PROMPT → Using the entries that follow, write out the line containing "O => mret nodes", the line containing "if t - start <? 30000 then", and every line between them, exactly and nothing else.

Saved entries
BEGIN
(** [wait_for_node_status]: the status of each node by its id *)
Fixpoint status_loop (node_statuses : M W (list (pystr * pystr))) (id expected : pystr) (end_time : Z) (fuel : nat) (reached : bool) : M W bool :=
  t ← gets now;
  if (t <=? end_time) && negb reached then
    match fuel with
    | O => mraise Blocked
    | S fuel =>
        nodes ← node_statuses;
        let reached := match list_find (λ n, n.1 = id) nodes with Some (_, n) => bool_decide (lower n.2 = lower expected) | None => false end in
        _ ← (if reached then mret tt else modify (sleep 5000));
        status_loop node_statuses id expected end_time fuel reached
    end
  else mret reached.
Definition wait_for_node_status (node_statuses : M W (list (pystr * pystr))) (id expected : pystr) (timeout : Z) (fuel : nat) : M W bool :=
  t ← gets now; status_loop node_statuses id expected (t + timeout * 1000) fuel false.

(** [wait_for_cb_collect_to_complete]: progress of the collection, [None] for no response.  Only a missing response counts. *)
Fixpoint collect_loop (tasks : M W (option Z)) (retry_count : Z) (fuel : nat) (retry : Z) : M W bool :=
  if retry <? retry_count then
    match fuel with
    | O => mraise Blocked
    | S fuel =>
        r ← tasks;
        match r with
        | Some p => if p =? 100 then mret true else collect_loop tasks retry_count fuel retry
        | None => _ ← modify (sleep 10000); collect_loop tasks retry_count fuel (retry + 1)
        end
    end
  else mret false.
Definition wait_for_cb_collect_to_complete (tasks : M W (option Z)) (retry_count : Z) (fuel : nat) : M W bool := collect_loop tasks retry_count fuel 0.
End Rebalancing.

(** ** Cleaning up *)

Section CleanUp.
Context {W : Type} `{HC : Clock W}.
(** REST calls on a node: ejecting it, connecting to it, how many pools it has, ejecting it by force *)
Context (eject_node : otp → M W unit) (connect_to : otp → M W unit) (pools_of : otp → M W Z) (force_eject : otp → M W unit).
Context (post : list pystr → list pystr → M W bool) (monitor : M W bool).

Fixpoint remove_otp (x : otp) (l : list otp) : list otp :=
  match l with [] => [] | y :: l => if bool_decide (o_id y = o_id x) then l else y :: remove_otp x l end.
(** The nodes on other ports are ejected and removed from the list that is iterated. *)
Fixpoint eject_loop (fuel i : nat) (nodes : list otp) : M W (list otp) :=
  match fuel with
  | O => mret nodes
  | S fuel =>
      match nodes !! i with
      | None => mret nodes
      | Some n =>
          if (9091 <=? o_port n) && (o_port n <? 9991) then _ ← eject_node n; eject_loop fuel (S i) (remove_otp n nodes)
          else eject_loop fuel (S i) nodes
      end
  end.
(** Whether a node has no pools within 30 seconds *)
Fixpoint pools_loop (start : Z) (fuel : nat) (n : otp) : M W bool :=
  t ← gets now;
  if t - start <? 30000 then
    match fuel with
    | O => mraise Blocked
    | S fuel => p ← pools_of n; if p =? 0 then mret true else _ ← modify (sleep 1000); pools_loop start fuel n
    end
  else mret false.
Definition check_removed (n : otp) : M W bool :=
  _ ← except_Exception (connect_to n) (λ _, _ ← modify (sleep 10000); connect_to n);
  start ← gets now;
  ok ← pools_loop start 30 n;
  t ← gets now;
  _ ← (if 10000 <? t - start then _ ← pools_of n; mret tt else mret tt);
  mret ok.
Fixpoint check_all (l : list otp) : M W (list otp) :=
  match l with [] => mret [] | n :: l => ok ← check_removed n; r ← check_all l; mret (if (ok : bool) then n :: r else r) end.
(** [cleanup_cluster], from the answer of [node_statuses] on; nodes are told apart by their ids. *)
Definition cleanup_cluster (wait_for_rebalance : bool) (master_id : pystr) (nodes : list otp) : M W unit :=
  nodes ← eject_loop (length nodes) 0 nodes;
  if (length nodes <=? 1)%nat then mret tt
  else
    let out := List.filter (λ n, negb (bool_decide (o_id n = master_id))) nodes in
    _ ← remove_nodes post monitor (o_id <$> nodes) (o_id <$> out) wait_for_rebalance;
    success_cleaned ← check_all out;
    let left := List.filter (λ n, negb (bool_decide (o_id n ∈ o_id <$> success_cleaned))) out in
    _ ← mfor left (λ n, except_Exception (_ ← connect_to n; force_eject n) (λ _, mret tt));
    if bool_decide (left = []) then mret tt else mraise GenericException.
End CleanUp.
END
WRITTEN ANSWER →
  | O => mret nodes
  | S fuel =>
      match nodes !! i with
      | None => mret nodes
      | Some n =>
          if (9091 <=? o_port n) && (o_port n <? 9991) then _ ← eject_node n; eject_loop fuel (S i) (remove_otp n nodes)
          else eject_loop fuel (S i) nodes
      end
  end.
(** Whether a node has no pools within 30 seconds *)
Fixpoint pools_loop (start : Z) (fuel : nat) (n : otp) : M W bool :=
  t ← gets now;
  if t - start <? 30000 then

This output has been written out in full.